(Data extracted from a collection)
(** X13.  [get_smooth] returns the mean of its last three arguments: from
    the third call on, whatever was passed before, the value returned is
    [(c + b + a) / 3] for the last three arguments [a], [b], [c], and the
    attribute holds them, newest first.  On a fresh attribute the first
    argument fills the three slots, so it counts three times in the first
    value and twice in the second. *)
Theorem get_smooth_mean_of_last_three :
  (forall t xs a b c,
     fst (get_smooth_calls t (xs ++ [a; b; c])) = Some (c, b, a) /\
     last (snd (get_smooth_calls t (xs ++ [a; b; c]))) 0 = (c + b + a) / 3 /\
     length (snd (get_smooth_calls t (xs ++ [a; b; c]))) = (length xs + 3)%nat) /\
  (forall x y,
     get_smooth_calls None [x; y] =
       (Some (y, x, x), [(x + x + x) / 3; (y + x + x) / 3])).
Proof.
  split; [| reflexivity].
  intros t xs a b c. rewrite get_smooth_calls_app.
  destruct (get_smooth_three (fst (get_smooth_calls t xs)) a b c) as (r1 & r2 & E).
  rewrite E. cbn [fst snd].
  split; [reflexivity |]. split.
  - change [r1; r2; (c + b + a) / 3] with ([r1; r2] ++ [(c + b + a) / 3]).
    rewrite app_assoc. apply last_last.
  - rewrite length_app. simpl.
    assert (L : forall ys t0, length (snd (get_smooth_calls t0 ys)) = length ys).
    { induction ys as [| y ys IHy]; intros t0; [reflexivity |].
      simpl. destruct (get_smooth t0 y) as [t1 r].
      specialize (IHy t1). destruct (get_smooth_calls t1 ys). simpl in *.
      rewrite IHy. reflexivity. }
    rewrite L. reflexivity.
Qed.
(** Adding two non-negative numbers below [2^k]: the outcome is below
    [2^(k+2)] and within [2^(k-50)] of the exact sum. *)
Lemma SFadd_bound (x y : spec_float) (k : Z) :
  below k x -> below k y -> -1000 <= k <= 999 ->
  below (k + 2) (SFadd prec emax x y) /\
  Z.abs (SFscaled (SFadd prec emax x y) - (SFscaled x + SFscaled y))
    <= 2 ^ (k - 50 + scale).
Proof.
  intros Hx Hy Hk. pose proof scale_bounds as Hs.
  assert (Hpos : 0 <= 2 ^ (k - 50 + scale)) by (apply Z.pow_nonneg; lia).
  assert (Hmono : 2 ^ (k + scale) <= 2 ^ (k + 2 + scale))
    by (apply Z.pow_le_mono_r; lia).
  destruct x as [[|]| | |[|] mx ex], y as [[|]| | |[|] my ey];
    try contradiction; cbn [SFadd].
  - split; [exact I|]. simpl. lia.
  - split; [|simpl; rewrite Z.sub_diag; exact Hpos].
    destruct Hy as [Hey Hvy]. cbn [below]. split; lia.
  - split; [|simpl; rewrite Z.add_0_r, Z.sub_diag; exact Hpos].
    destruct Hx as [Hex Hvx]. cbn [below]. split; lia.
  - destruct Hx as [Hex Hvx], Hy as [Hey Hvy]. cbn [cond_Zopp SFscaled].
    destruct (shl_align_spec mx ex (Z.min ex ey)) as (ax & -> & Hax).
    destruct (shl_align_spec my ey (Z.min ex ey)) as (ay & -> & Hay).
    cbn [fst]. rewrite <- Pos2Z.inj_add. cbn [binary_normalize].
    set (ez := Z.min ex ey) in *.
    assert (Hez : ez <= ex /\ ez <= ey /\ (ez = ex \/ ez = ey))
      by (subst ez; lia).
    clearbody ez.
    replace (Z.min ex ez) with ez in Hax by lia.
    replace (Z.min ey ez) with ez in Hay by lia.
    assert (Hsum : Z.pos (ax + ay) * 2 ^ (ez + scale)
                   = Z.pos mx * 2 ^ (ex + scale) + Z.pos my * 2 ^ (ey + scale)).
    { rewrite Pos2Z.inj_add, Hax, Hay.
      replace (ex + scale) with ((ex - ez) + (ez + scale)) by lia.
      replace (ey + scale) with ((ey - ez) + (ez + scale)) by lia.
      rewrite (Z.pow_add_r 2 (ex - ez)), (Z.pow_add_r 2 (ey - ez)) by lia.
      ring. }
    rewrite <- Hsum.
    assert (Hk1 : 2 ^ (k + 1 + scale) = 2 * 2 ^ (k + scale)).
    { rewrite <- Z.pow_succ_r by lia. f_equal. lia. }
    replace (k + 2) with (k + 1 + 1) by lia.
    replace (k - 50) with (k + 1 - 51) by lia.
    apply binary_round_bound; lia.
Qed.

Lemma below_mono (k k' : Z) (x : spec_float) :
  k <= k' -> below k x -> below k' x.
Proof.
  intros Hk. pose proof scale_bounds as Hs.
  destruct x as [[|]| | |[|] m e]; simpl; try tauto.
  intros [He Hv]. split; [lia|].
  apply Z.lt_le_trans with (1 := Hv). apply Z.pow_le_mono_r; lia.
Qed.

Lemma SFscaled_nonneg (x : spec_float) : 0 <= SFscaled x.
Proof.
  destruct x as [[|]| | |[|] m e]; simpl; lia.
Qed.

(** ** Truncation and the weighted sums *)

(** [int()] of a non-negative number is the integer part of its value. *)
Lemma trunc_SF_scaled (k : Z) (x : spec_float) :
  below k x -> trunc_SF x = Ok (SFscaled x / 2 ^ scale).
Proof.
  pose proof scale_bounds as Hs.
  destruct x as [[|]| | |[|] m e]; simpl; try contradiction.
  - intros _. rewrite Z.div_0_l; [reflexivity|]. apply Z.pow_nonzero; lia.
  - intros [He _]. f_equal. destruct (Z.leb_spec 0 e) as [Hpos|Hneg].
    + rewrite Z.pow_add_r by lia.
      rewrite Z.mul_assoc, Z.div_mul; [reflexivity|]. apply Z.pow_nonzero; lia.
    + replace scale with (- e + (e + scale)) at 2 by lia.
      rewrite (Z.pow_add_r 2 (- e)) by lia.
      rewrite Z.div_mul_cancel_r; [reflexivity| |]; apply Z.pow_nonzero; lia.
Qed.

Lemma product_ok_spec (c : float) (w x : Z) :
  product_ok c w x = true ->
  exists fx,
    float_of_int x = Ok fx /\
    below 8 (Prim2SF (c * fx)) /\
    Z.abs (1000 * SFscaled (Prim2SF (c * fx)) - w * x * 2 ^ scale)
      <= 2 ^ (scale - 30).
Proof.
  unfold product_ok. pose proof scale_bounds as Hs.
  destruct (float_of_int x) as [fx|]; [|discriminate].
  intros Hok. exists fx. split; [reflexivity|].
  assert (Hpos : 0 <= 2 ^ (scale - 30)) by (apply Z.pow_nonneg; lia).
  destruct (Prim2SF (c * fx)) as [[|]| | |[|] m e]; try discriminate.
  - apply Z.eqb_eq in Hok. rewrite Hok. simpl. split; [exact I|lia].
  - cbv zeta in Hok.
    rewrite !andb_true_iff, !Z.leb_le, Z.ltb_lt in Hok.
    destruct Hok as [[[He1 He2] Hlt] Hnear]. unfold frac in *.
    set (T := 2 ^ (scale - 64)).
    assert (HT : 0 < T) by (apply Z.pow_pos_nonneg; lia).
    assert (E1 : 2 ^ (e + scale) = 2 ^ (e + 64) * T).
    { unfold T. rewrite <- Z.pow_add_r by lia. f_equal; lia. }
    assert (E2 : 2 ^ scale = 2 ^ 64 * T).
    { unfold T. rewrite <- Z.pow_add_r by lia. f_equal; lia. }
    assert (E3 : 2 ^ (scale - 30) = 2 ^ (64 - 30) * T).
    { unfold T. rewrite <- Z.pow_add_r by lia. f_equal; lia. }
    assert (E4 : 2 ^ (8 + scale) = 2 ^ (8 + 64) * T).
    { unfold T. rewrite <- Z.pow_add_r by lia. f_equal; lia. }
    cbn [below SFscaled]. rewrite E1, E2, E3, E4.
    set (v := Z.pos m * 2 ^ (e + 64)) in *.
    split; [split; [lia|]|].
    + rewrite Z.mul_assoc. apply Z.mul_lt_mono_pos_r; assumption.
    + replace (1000 * (Z.pos m * (2 ^ (e + 64) * T)) - w * x * (2 ^ 64 * T))
        with ((1000 * v - w * x * 2 ^ 64) * T) by (unfold v; ring).
      rewrite Z.abs_mul, (Z.abs_eq T) by lia.
      apply Z.mul_le_mono_nonneg_r; [lia|exact Hnear].
Qed.

Lemma table_ok_spec (c : float) (w x : Z) :
  table_ok c w = true -> channel x ->
  exists fx,
    float_of_int x = Ok fx /\
    below 8 (Prim2SF (c * fx)) /\
    Z.abs (1000 * SFscaled (Prim2SF (c * fx)) - w * x * 2 ^ scale)
      <= 2 ^ (scale - 30).
Proof.
  unfold table_ok, channel. intros Htab Hx.
  rewrite forallb_forall in Htab. apply product_ok_spec, Htab.
  apply list_elem_of_In, elem_of_seqZ. lia.
Qed.

(** Truncating a number that is within [2^-20 / 1000] of [s / 1000]: the
    floor of [s / 1000], except that at a whole [s / 1000] the result may
    be one less. *)
Lemma trunc_near_milli (v s : Z) :
  0 <= v -> 0 <= s ->
  Z.abs (1000 * v - s * 2 ^ scale) <= 2 ^ (scale - 20) ->
  0 <= v / 2 ^ scale /\
  (v / 2 ^ scale = s / 1000 \/
   (s mod 1000 = 0 /\ v / 2 ^ scale = s / 1000 - 1)).
Proof.
  intros Hv Hs Hnear. pose proof scale_bounds as Hsc.
  assert (HT : 2 ^ scale = 2 ^ (scale - 20) * 2 ^ 20).
  { rewrite <- Z.pow_add_r by lia. f_equal; lia. }
  change (2 ^ 20) with 1048576 in HT.
  assert (He : 0 < 2 ^ (scale - 20)) by (apply Z.pow_pos_nonneg; lia).
  set (T := 2 ^ scale) in *. set (eps := 2 ^ (scale - 20)) in *.
  assert (HTpos : 0 < T) by lia.
  pose proof (Z.div_mod v T ltac:(lia)) as Hdv.
  pose proof (Z.mod_pos_bound v T HTpos) as Hmv.
  pose proof (Z.div_mod s 1000 ltac:(lia)) as Hds.
  pose proof (Z.mod_pos_bound s 1000 ltac:(lia)) as Hms.
  set (c := v / T) in *. set (q := s / 1000) in *.
  set (t := s mod 1000) in *. set (u := v mod T) in *.
  assert (Hc0 : 0 <= c) by (apply Z.div_pos; lia).
  split; [exact Hc0|].
  assert (Hup : c <= q) by nia.
  assert (Hlo : q - 1 <= c) by nia.
  destruct (Z.eq_dec t 0) as [Ht|Ht].
  - destruct (Z.eq_dec c q); [left; assumption|right; split; lia].
  - left. assert (q <= c) by nia. lia.
Qed.

Section WeightedSum.

(* Three coefficients, as binary64 constants and in thousandths, whose
   products with the channel values have been checked. *)
Variables (cr cg cb : float) (wr wg wb : Z).
Hypothesis Tr : table_ok cr wr = true.
Hypothesis Tg : table_ok cg wg = true.
Hypothesis Tb : table_ok cb wb = true.
Hypothesis Hwr : 0 <= wr.
Hypothesis Hwg : 0 <= wg.
Hypothesis Hwb : 0 <= wb.

Variables r g b : Z.
Hypothesis Hr : channel r.
Hypothesis Hg : channel g.
Hypothesis Hb : channel b.

(** The sum the pixel functions compute in binary64 is within
    [2^-20 / 1000] of the exact weighted sum. *)
Lemma weighted_sum_bound :
  exists s : float,
    weighted_sum cr cg cb r g b = Ok s /\
    below 12 (Prim2SF s) /\
    Z.abs (1000 * SFscaled (Prim2SF s) - milli wr wg wb r g b * 2 ^ scale)
      <= 2 ^ (scale - 20).
Proof.
  pose proof scale_bounds as Hs.
  destruct (table_ok_spec cr wr r Tr Hr) as (fr & Efr & Br & Vr).
  destruct (table_ok_spec cg wg g Tg Hg) as (fg & Efg & Bg & Vg).
  destruct (table_ok_spec cb wb b Tb Hb) as (fb & Efb & Bb & Vb).
  unfold weighted_sum. rewrite Efr, Efg, Efb. cbn [result_bind].
  eexists. split; [reflexivity|].
  rewrite !add_spec. unfold SF64add.
  set (pr := Prim2SF (cr * fr)) in *. set (pg := Prim2SF (cg * fg)) in *.
  set (pb := Prim2SF (cb * fb)) in *.
  destruct (SFadd_bound pr pg 8 Br Bg ltac:(lia)) as [B1 V1].
  set (s1 := SFadd prec emax pr pg) in *.
  destruct (SFadd_bound s1 pb 10 B1 (below_mono 8 10 pb ltac:(lia) Bb) ltac:(lia))
    as [B2 V2].
  set (s2 := SFadd prec emax s1 pb) in *.
  split; [exact B2|].
  assert (H20 : 2 ^ (scale - 20) = 2 ^ (scale - 42) * 2 ^ 22).
  { rewrite <- Z.pow_add_r by lia. f_equal; lia. }
  assert (H30 : 2 ^ (scale - 30) = 2 ^ (scale - 42) * 2 ^ 12).
  { rewrite <- Z.pow_add_r by lia. f_equal; lia. }
  assert (H40 : 2 ^ (10 - 50 + scale) = 2 ^ (scale - 42) * 2 ^ 2).
  { rewrite <- Z.pow_add_r by lia. f_equal; lia. }
  assert (H42 : 2 ^ (8 - 50 + scale) = 2 ^ (scale - 42))
    by (f_equal; lia).
  assert (Hp : 0 < 2 ^ (scale - 42)) by (apply Z.pow_pos_nonneg; lia).
  change (2 ^ 22) with 4194304 in H20. change (2 ^ 12) with 4096 in H30.
  change (2 ^ 2) with 4 in H40.
  unfold milli. lia.
Qed.

(** One channel of a pixel function: the binary64 weighted sum, truncated,
    is the floor of the exact weighted sum, or one less where the exact sum
    is a whole number. *)
Lemma weighted_channel :
  exists (s : float) (v : Z),
    weighted_sum cr cg cb r g b = Ok s /\
    int_of_float s = Ok v /\
    0 <= v /\
    (v = floor_milli (milli wr wg wb r g b) \/
     (milli wr wg wb r g b mod 1000 = 0 /\
      v = floor_milli (milli wr wg wb r g b) - 1)).
Proof.
  destruct weighted_sum_bound as (s & Hs & Hbelow & Hnear).
  exists s, (SFscaled (Prim2SF s) / 2 ^ scale).
  split; [exact Hs|]. split.
  - unfold int_of_float. apply trunc_SF_scaled with (k := 12). exact Hbelow.
  - apply trunc_near_milli.
    + apply SFscaled_nonneg.
    + unfold milli, channel in *. nia.
    + exact Hnear.
Qed.

End WeightedSum.

Lemma table_gray_r : table_ok 0.299 299 = true.
Proof. vm_compute. reflexivity. Qed.
Lemma table_gray_g : table_ok 0.587 587 = true.
Proof. vm_compute. reflexivity. Qed.
Lemma table_gray_b : table_ok 0.114 114 = true.
Proof. vm_compute. reflexivity. Qed.

Lemma table_red_r : table_ok 0.393 393 = true.
Proof. vm_compute. reflexivity. Qed.
Lemma table_red_g : table_ok 0.769 769 = true.
Proof. vm_compute. reflexivity. Qed.
Lemma table_red_b : table_ok 0.189 189 = true.
Proof. vm_compute. reflexivity. Qed.

Lemma table_green_r : table_ok 0.349 349 = true.
Proof. vm_compute. reflexivity. Qed.
Lemma table_green_g : table_ok 0.686 686 = true.
Proof. vm_compute. reflexivity. Qed.
Lemma table_green_b : table_ok 0.168 168 = true.
Proof. vm_compute. reflexivity. Qed.

Lemma table_blue_r : table_ok 0.272 272 = true.
Proof. vm_compute. reflexivity. Qed.
Lemma table_blue_g : table_ok 0.534 534 = true.
Proof. vm_compute. reflexivity. Qed.
Lemma table_blue_b : table_ok 0.131 131 = true.
Proof. vm_compute. reflexivity. Qed.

> WORK INSTRUCTIONS: Proceeding from the line containing "destruct (table_ok_spec cb" through the line containing "change (2 ^ 22)", transcribe the lines above exactly, both end lines included.

> EXPECTED OUTPUT:
  destruct (table_ok_spec cb wb b Tb Hb) as (fb & Efb & Bb & Vb).
  unfold weighted_sum. rewrite Efr, Efg, Efb. cbn [result_bind].
  eexists. split; [reflexivity|].
  rewrite !add_spec. unfold SF64add.
  set (pr := Prim2SF (cr * fr)) in *. set (pg := Prim2SF (cg * fg)) in *.
  set (pb := Prim2SF (cb * fb)) in *.
  destruct (SFadd_bound pr pg 8 Br Bg ltac:(lia)) as [B1 V1].
  set (s1 := SFadd prec emax pr pg) in *.
  destruct (SFadd_bound s1 pb 10 B1 (below_mono 8 10 pb ltac:(lia) Bb) ltac:(lia))
    as [B2 V2].
  set (s2 := SFadd prec emax s1 pb) in *.
  split; [exact B2|].
  assert (H20 : 2 ^ (scale - 20) = 2 ^ (scale - 42) * 2 ^ 22).
  { rewrite <- Z.pow_add_r by lia. f_equal; lia. }
  assert (H30 : 2 ^ (scale - 30) = 2 ^ (scale - 42) * 2 ^ 12).
  { rewrite <- Z.pow_add_r by lia. f_equal; lia. }
  assert (H40 : 2 ^ (10 - 50 + scale) = 2 ^ (scale - 42) * 2 ^ 2).
  { rewrite <- Z.pow_add_r by lia. f_equal; lia. }
  assert (H42 : 2 ^ (8 - 50 + scale) = 2 ^ (scale - 42))
    by (f_equal; lia).
  assert (Hp : 0 < 2 ^ (scale - 42)) by (apply Z.pow_pos_nonneg; lia).
  change (2 ^ 22) with 4194304 in H20. change (2 ^ 12) with 4096 in H30.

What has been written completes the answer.